The dance was first published in 1953, but its best known recorded form today is in the widely accessible Rinkaghyn Vannin, where it is titled, 'Helg yn Dreean'. The dance consists of any number of couples dancing in a ring, first clockwise and then anticlockwise, followed by first the women and then the men dancing in to 'honour’ the bush, after which the couples reel spin before changing partners and starting again.

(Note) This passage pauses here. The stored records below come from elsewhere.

(** The context holds the message [m]: whole blocks are hashed, the rest is
    buffered, and the counters hold the bit count modulo [2^64]. *)
Definition holds (h0 : hstate) (c : HASH_CTX) m : Prop :=
  exists (k : nat) full tail,
    m = full ++ tail /\ length full = (64 * k)%nat /\ ctx_h c = hash_blocks k h0 full /\
    zlen tail < 64 /\ ctx_num c = zlen tail /\
    (exists rest, ctx_data c = tail ++ rest) /\ zlen (ctx_data c) = 64 /\
    word 32 (ctx_Nl c) /\ word 32 (ctx_Nh c) /\
    ctx_Nl c + 2 ^ 32 * ctx_Nh c = u64 (8 * zlen m).

Lemma hash_blocks_app (k l : nat) h a b : length a = (64 * k)%nat ->
  hash_blocks (k + l) h (a ++ b) = hash_blocks l (hash_blocks k h a) b.
Proof.
  revert h a. induction k as [|k IH]; intros h a Ha.
  - destruct a; [done|simpl in Ha; lia].
  - cbn [hash_blocks Nat.add]. rewrite take_app_le, drop_app_le by lia.
    apply IH. rewrite length_drop. lia.
Qed.

Lemma hash_blocks_ext (k : nat) h a b : (64 * k <= length a)%nat ->
  hash_blocks k h (a ++ b) = hash_blocks k h a.
Proof.
  revert h a. induction k as [|k IH]; intros h a Ha; [done|]. cbn [hash_blocks].
  rewrite take_app_le, drop_app_le by lia. apply IH. rewrite length_drop. lia.
Qed.

Lemma hash_blocks_S (k : nat) h m :
  hash_blocks (S k) h m = hash_block (hash_blocks k h m) (take 64 (drop (64 * k) m)).
Proof.
  revert h m. induction k as [|k IH]; intros h m; [by rewrite drop_0|].
  change (hash_blocks (S (S k)) h m) with (hash_blocks (S k) (hash_block h (take 64 m)) (drop 64 m)).
  rewrite IH. cbn [hash_blocks]. rewrite drop_drop. do 3 f_equal. lia.
Qed.

Lemma iter_blocks (n : nat) (i : nat) h p : (64 * (i + n) <= length p)%nat ->
  iter_from n (Z.of_nat i) (fun i h =>
    b ← slice p (HASH_CBLOCK * i) HASH_CBLOCK; Some (hash_block h b)) h
  = Some (hash_blocks n h (drop (64 * i) p)).
Proof.
  revert i h. induction n as [|n IH]; intros i h Hp; [done|].
  cbn [iter_from hash_blocks]. unfold HASH_CBLOCK in *.
  rewrite slice_Some by (unfold zlen; lia). cbn [mbind option_bind].
  replace (Z.of_nat i + 1) with (Z.of_nat (S i)) by lia. rewrite IH by lia.
  rewrite drop_drop. do 3 f_equal; [|lia].
  do 2 f_equal. lia.
Qed.

Lemma block_data_order_spec h p (n : Z) : 0 < n -> 64 * n <= zlen p ->
  HASH_BLOCK_DATA_ORDER h p n = Some (hash_blocks (Z.to_nat n) h p).
Proof.
  intros Hn Hp. unfold HASH_BLOCK_DATA_ORDER, for_range.
  destruct (Z.eqb_spec n 0); [lia|]. unfold zlen in Hp.
  rewrite Z.sub_0_r, (iter_blocks _ 0) by lia. by rewrite drop_0.
Qed.
End md32.

(** ** The bit counter *)

Lemma wrap_pair a b : word 32 a -> a + 2 ^ 32 * wrap 32 b = wrap 64 (a + 2 ^ 32 * b).
Proof.
  unfold word, wrap. intros Ha. change (2 ^ 64) with (2 ^ 32 * 2 ^ 32).
  rewrite Z.rem_mul_r by lia.
  rewrite (Z.mul_comm (2 ^ 32) b), Z_mod_plus_full, Z.div_add, (Z.div_small a), (Z.mod_small a) by lia.
  by rewrite Z.add_0_l.
Qed.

Today the dance is normally performed with dancers shaking their first at the wren in place of 'honouring' it. On St. Stephen's Day the dance is always performed with a wren pole in the centre, normally held by a younger child. The wren pole is sometimes omitted in more formal displays where it the dance performed alongside others. Also, where there are large volumes of people and a restricted space, two rings of dancers can be adopted, normally with younger dancers in the inner ring.

== Practice today ==
The Hunt the Wren tradition is flourishing today on the Isle of Man, with as many as 80 people attending the event at Port St. Mary alone. It also takes place in Douglas, St. John's, Ramsey, Kirk Michael, Ballaugh and Sulby. Many of the groups are underpinned by Manx dance groups, such as Perree Bane in Port St. Mary and the Manx Folk Dance Society in Douglas. The dancers today collect for charities, such as the Island's Lifeboats. The dance is performed on St. Stephen's Day to a vocal or instrumental backing, and frequently with both. Although no feathers are available (as actual wrens are not used today), ribbons are instead taken from the wren pole for good luck.

The dance is also popular as a part of the traditional Manx dance repertoire and it can frequently be seen performed at events such as Tynwald Day. The tune remains within the current Manx music repertoire, and it continues to appear in sets and in new interpretations.